Trevarr’s hard, familiar hand had become slippery, but it recaptured her wrist anyway, plunging her fingers forward into...
Cool crumbling earth through the cracked and fallen stone wall. Damp and welcoming and suckingly hungry, instantly pulling on the energy going nova inside her — demanding it.
Garrie dug her fingers into loam, as greedy for it as it was for her. Her vision went from nuclear white to a something less intense; she felt her toes again. The fire in her joints faded. She regained some sense of herself and her surroundings. Somewhere along the way her shirt had ridden up high, and gritty packed dirt pressed against her skin.

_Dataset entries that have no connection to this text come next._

(** ** Turns of the loop *)

Lemma iteration_consumes (s s' : istream) (v v' : locals)
    (t t' : table) :
  iteration L s v t = Continue s' v' t' →
  String.length (buffer s') < String.length (buffer s).
Proof.
  intros H. destruct (eofbit s) eqn:He.
  { by rewrite iteration_at_eof in H. }
  destruct (failbit s || badbit s) eqn:Hf.
  { by rewrite iteration_failed in H. }
  assert (good s = true) as Hg.
  { unfold good. rewrite He. cbn. by rewrite Hf. }
  pose proof (read_until_split (buffer s)) as Hsp.
  destruct (source_fails s) eqn:Hs.
  - pose proof (iteration_source_fails s v t Hg Hs) as Hit.
    destruct (read_until "010"%char (buffer s)) as [l [rest|]].
    + destruct Hit as (? & ? & Hit & _). rewrite Hit in H.
      injection H as <- _ _. by destruct Hsp.
    + by rewrite Hit in H.
  - pose proof (iteration_good s v t Hg Hs) as Hit.
    destruct (read_until "010"%char (buffer s)) as [l [rest|]].
    + destruct Hit as (? & Hit & _). rewrite Hit in H.
      injection H as <- _ _. by destruct Hsp.
    + by rewrite Hit in H.
Qed.

Lemma reaches_parse_loop (c c1 : config) :
  reaches L c c1 →
  ∀ fuel, String.length (buffer c.1.1) < fuel →
    ∃ fuel1, String.length (buffer c1.1.1) < fuel1 ∧
      parse_loop fuel L c.1.1 c.1.2 c.2 =
      parse_loop fuel1 L c1.1.1 c1.1.2 c1.2.
Proof.
  induction 1 as [c|s v t s' v' t' c Hit _ IH]; intros fuel Hlen.
  { by exists fuel. }
  destruct fuel as [|fuel]; [lia|]. cbn [fst snd] in *.
  pose proof (iteration_consumes _ _ _ _ _ _ Hit) as Hlt.
  destruct (IH fuel) as (fuel1 & Hlen1 & Heq); [lia|].
  exists fuel1. split; [done|]. cbn [parse_loop]. by rewrite Hit.
Qed.

Lemma iteration_read_error (s : istream) (v : locals)
    (t : table) :
  read_error (getline s (line v)).1 = true →
  iteration L s v t = Return false ∅.
Proof.
  unfold iteration, read_error. destruct (getline s (line v)) as [s' l].
  cbn [fst]. by intros ->.
Qed.

Lemma well_formed_Forall (ls : list src_line) :
  well_formed L ls = true → Forall (fun sl => wf L sl = true) ls.
Proof.
  unfold well_formed. rewrite forallb_forall. intros H.
  by apply List.Forall_forall.
Qed.

Lemma src_lines_well_formed (content : string) :
  well_formed L (src_lines L content) = true.
Proof.
  unfold well_formed. apply forallb_forall.
  apply List.Forall_forall, src_lines_wf.
Qed.

End WithLocale.
(** ** The notebook kernel

    The objects the cells share through the kernel's name space: the
    OR-tools solver (which owns its variables, objective and constraints),
    the Pyomo model, the pulp problem and the Pyomo solver object. *)
Inductive Obj :=
| PyNone
| MPSolver (backend : string) (m : Model)
| ConcreteModel (m : Model)
| LpProblem (m : Model)
| ShellSolver (name : string) (executable : option string)
| UnknownSolver (name : string).

Definition Kernel := string -> option Obj.

Definition empty_kernel : Kernel := fun _ => None.

Definition bind_name (n : string) (o : Obj) (k : Kernel) : Kernel :=
  fun n' => if String.eqb n' n then Some o else k n'.

(** What lies outside the notebook. *)
Inductive Tool :=
| Executable (path : string)      (* the file a Pyomo solver is pointed at *)
| OnPath (name : string)          (* a solver looked up by name *)
| Backend (name : string)         (* a back end linked into OR-tools *)
| PulpDefault                     (* the solver [prob.solve()] picks *)
| SciPy.

Record Env := {
  available : Tool -> bool;
  oracle : string -> Model -> SolveResult
}.

Inductive Exc :=
| NameError (name : string)
| AttributeError (name : string)
| RuntimeError          (* Pyomo: "Attempting to use an unavailable solver." *)
| ApplicationError      (* Pyomo: no executable found at solve time *)
| PulpSolverError.

Inductive Event :=
| Solved (solver : string) (m : Model)
| Printed (l : Line).

Record Run (A : Type) := mkRun {
  trace : list Event;
  result : Exc + (A * Kernel)
}.
Arguments mkRun {A} trace result.
Arguments trace {A} r.
Arguments result {A} r.

(** A piece of cell code: it reads the world and the kernel, leaves a
    trace, and ends in an exception or in a value and a new kernel. *)
Definition M (A : Type) : Type := Env -> Kernel -> Run A.

Definition ret {A : Type} (x : A) : M A :=
  fun _ k => mkRun [] (inr (x, k)).

Definition bind {A B : Type} (c : M A) (f : A -> M B) : M B :=
  fun env k =>
    let r := c env k in
    match result r with
    | inl e => mkRun (trace r) (inl e)
    | inr (x, k') =>
        let r' := f x env k' in
        mkRun (trace r ++ trace r') (result r')
    end.

Definition raise {A : Type} (e : Exc) : M A :=
  fun _ _ => mkRun [] (inl e).

Declare Scope cell_scope.
Delimit Scope cell_scope with cell.
Notation "x <- c1 ;; c2" := (bind c1 (fun x => c2))
  (at level 61, c1 at next level, right associativity) : cell_scope.
Notation "c1 ;; c2" := (bind c1 (fun _ => c2))
  (at level 61, right associativity) : cell_scope.
Local Open Scope cell_scope.

Definition print (l : Line) : M unit :=
  fun _ k => mkRun [Printed l] (inr (tt, k)).

Fixpoint print_all (ls : list Line) : M unit :=
  match ls with
  | [] => ret tt
  | l :: ls' => print l ;; print_all ls'
  end.

Definition assign (n : string) (o : Obj) : M unit :=
  fun _ k => mkRun [] (inr (tt, bind_name n o k)).

Definition lookup (n : string) : M Obj :=
  fun _ k =>
    match k n with
    | Some o => mkRun [] (inr (o, k))
    | None => mkRun [] (inl (NameError n))
    end.

Definition is_available (t : Tool) : M bool :=
  fun env k => mkRun [] (inr (available env t, k)).

(** The solver runs on [m]. *)
Definition call_solver (solver : string) (m : Model) : M SolveResult :=
  fun env k => mkRun [Solved solver m] (inr (oracle env solver m, k)).

(** *** OR-tools *)

(** [solver = pywraplp.Solver.CreateSolver(backend)]: [None] when the back
    end is not linked in. *)
Definition CreateSolver (backend : string) : M unit :=
  linked <- is_available (Backend backend) ;;
  assign "solver" (if linked then MPSolver backend (new_model Minimize) else PyNone).

(** [if not solver: print(message); pass] *)
Definition if_not_solver_print (message : string) : M unit :=
  o <- lookup "solver" ;;
  match o with
  | PyNone => print [Lit message]
  | _ => ret tt
  end.

(** A method call on the object named [solver] that changes the model it owns. *)
Definition on_solver (f : Model -> Model) : M unit :=
  o <- lookup "solver" ;;
  match o with
  | MPSolver b m => assign "solver" (MPSolver b (f m))
  | _ => raise (AttributeError "solver")
  end.
Lemma convert_checked_cells valid target_offset idata (n : nat) :
  validity idata = Some valid ->
  forall i out mask,
    0 <= target_offset -> 0 <= i ->
    target_offset + i + Z.of_nat n <= 2 ^ 64 ->
    let result := convert_checked ConvertValue NullValue valid target_offset
                                  idata i n out mask in
    forall j,
      (target_offset + i <= j < target_offset + i + Z.of_nat n ->
       fst result j
       = converted_cell ConvertValue NullValue idata (j - target_offset) /\
       snd result j
       = negb (row_is_valid idata (sel idata (j - target_offset)))) /\
      (~ target_offset + i <= j < target_offset + i + Z.of_nat n ->
       fst result j = out j /\ snd result j = mask j).
Proof.
  intros Hv.
  induction n as [|n IH]; intros i out mask Ht Hi Hmax result j.
  - subst result. simpl. split; [lia | auto].
  - subst result. cbn [convert_checked].
    rewrite (to_idx_t_small (target_offset + i))
      by (unfold is_idx_t, idx_t_modulus; lia).
    assert (Hcell : forall out1 mask1,
               out1 = store out (target_offset + i)
                        (converted_cell ConvertValue NullValue idata i) ->
               mask1 = store mask (target_offset + i)
                         (negb (row_is_valid idata (sel idata i))) ->
               let r := convert_checked ConvertValue NullValue valid
                          target_offset idata (i + 1) n out1 mask1 in
               (target_offset + i <= j < target_offset + i + Z.of_nat (S n) ->
                fst r j
                = converted_cell ConvertValue NullValue idata (j - target_offset) /\
                snd r j
                = negb (row_is_valid idata (sel idata (j - target_offset)))) /\
               (~ target_offset + i <= j < target_offset + i + Z.of_nat (S n) ->
                fst r j = out j /\ snd r j = mask j)).
    { intros out1 mask1 -> -> r. subst r.
      destruct (IH (i + 1)
                  (store out (target_offset + i)
                     (converted_cell ConvertValue NullValue idata i))
                  (store mask (target_offset + i)
                     (negb (row_is_valid idata (sel idata i))))
                  Ht ltac:(lia) ltac:(lia) j) as [Hin Hout].
      split.
      - intros Hj. destruct (decide (j = target_offset + i)) as [->|Hne].
        + destruct Hout as [-> ->]; [lia|].
          rewrite !store_eq.
          replace (target_offset + i - target_offset) with i by lia.
          auto.
        + apply Hin. lia.
      - intros Hj. destruct Hout as [-> ->]; [lia|].
        rewrite !store_ne by lia. auto. }
    unfold converted_cell, row_is_valid in Hcell. rewrite Hv in Hcell.
    unfold converted_cell, row_is_valid. rewrite Hv.
    destruct (valid (sel idata i)) eqn:Hvalid;
      apply Hcell; reflexivity.
Qed.

Lemma convert_all_valid_cells target_offset idata (n : nat) :
  validity idata = None ->
  forall i out mask,
    0 <= target_offset -> 0 <= i ->
    target_offset + i + Z.of_nat n <= 2 ^ 64 ->
    let result := convert_all_valid ConvertValue target_offset idata i n out mask in
    forall j,
      (target_offset + i <= j < target_offset + i + Z.of_nat n ->
       fst result j
       = converted_cell ConvertValue NullValue idata (j - target_offset) /\
       snd result j = false) /\
      (~ target_offset + i <= j < target_offset + i + Z.of_nat n ->
       fst result j = out j /\ snd result j = mask j).
Proof.
  intros Hv.
  assert (Hcc : forall k, converted_cell ConvertValue NullValue idata k
                          = ConvertValue (data idata (sel idata k))).
  { intros k. unfold converted_cell, row_is_valid. rewrite Hv. reflexivity. }
  induction n as [|n IH]; intros i out mask Ht Hi Hmax result j.
  - subst result. simpl. split; [lia | auto].
  - subst result. cbn [convert_all_valid].
    rewrite (to_idx_t_small (target_offset + i))
      by (unfold is_idx_t, idx_t_modulus; lia).
    destruct (IH (i + 1)
                (store out (target_offset + i)
                   (ConvertValue (data idata (sel idata i))))
                (store mask (target_offset + i) false)
                Ht ltac:(lia) ltac:(lia) j) as [Hin Hout].
    split.
    + intros Hj. destruct (decide (j = target_offset + i)) as [->|Hne].
      * destruct Hout as [-> ->]; [lia|].
        rewrite !store_eq, Hcc.
        replace (target_offset + i - target_offset) with i by lia.
        auto.
      * apply Hin. lia.
    + intros Hj. destruct Hout as [-> ->]; [lia|].
      rewrite !store_ne by lia. auto.
Qed.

Trevarr cradled her, his breath harsh and gusting against her neck, his grip on her wrist loosening. Not writhing in pain as the energy surged through and away from her.
All this energy spewing around... how...
::Not spewing. Through you. Heals your earth.:: But Sklayne corrected himself. ::Starts to. Not done.::
He nudged her other hand open with his cold little nose and rolled an object into it.
Garrie recoiled — or tried to. Nowhere to go, with Trevarr at her back and trembling with a weakness that she couldn’t quite bring herself to challenge.
But she knew what Sklayne had given her, even with vision still awash with watercolor dapples and light. She’d never held it before, she’d never felt it before, but she knew —
“No,” she said, horror coming out even in her cracked and feeble voice.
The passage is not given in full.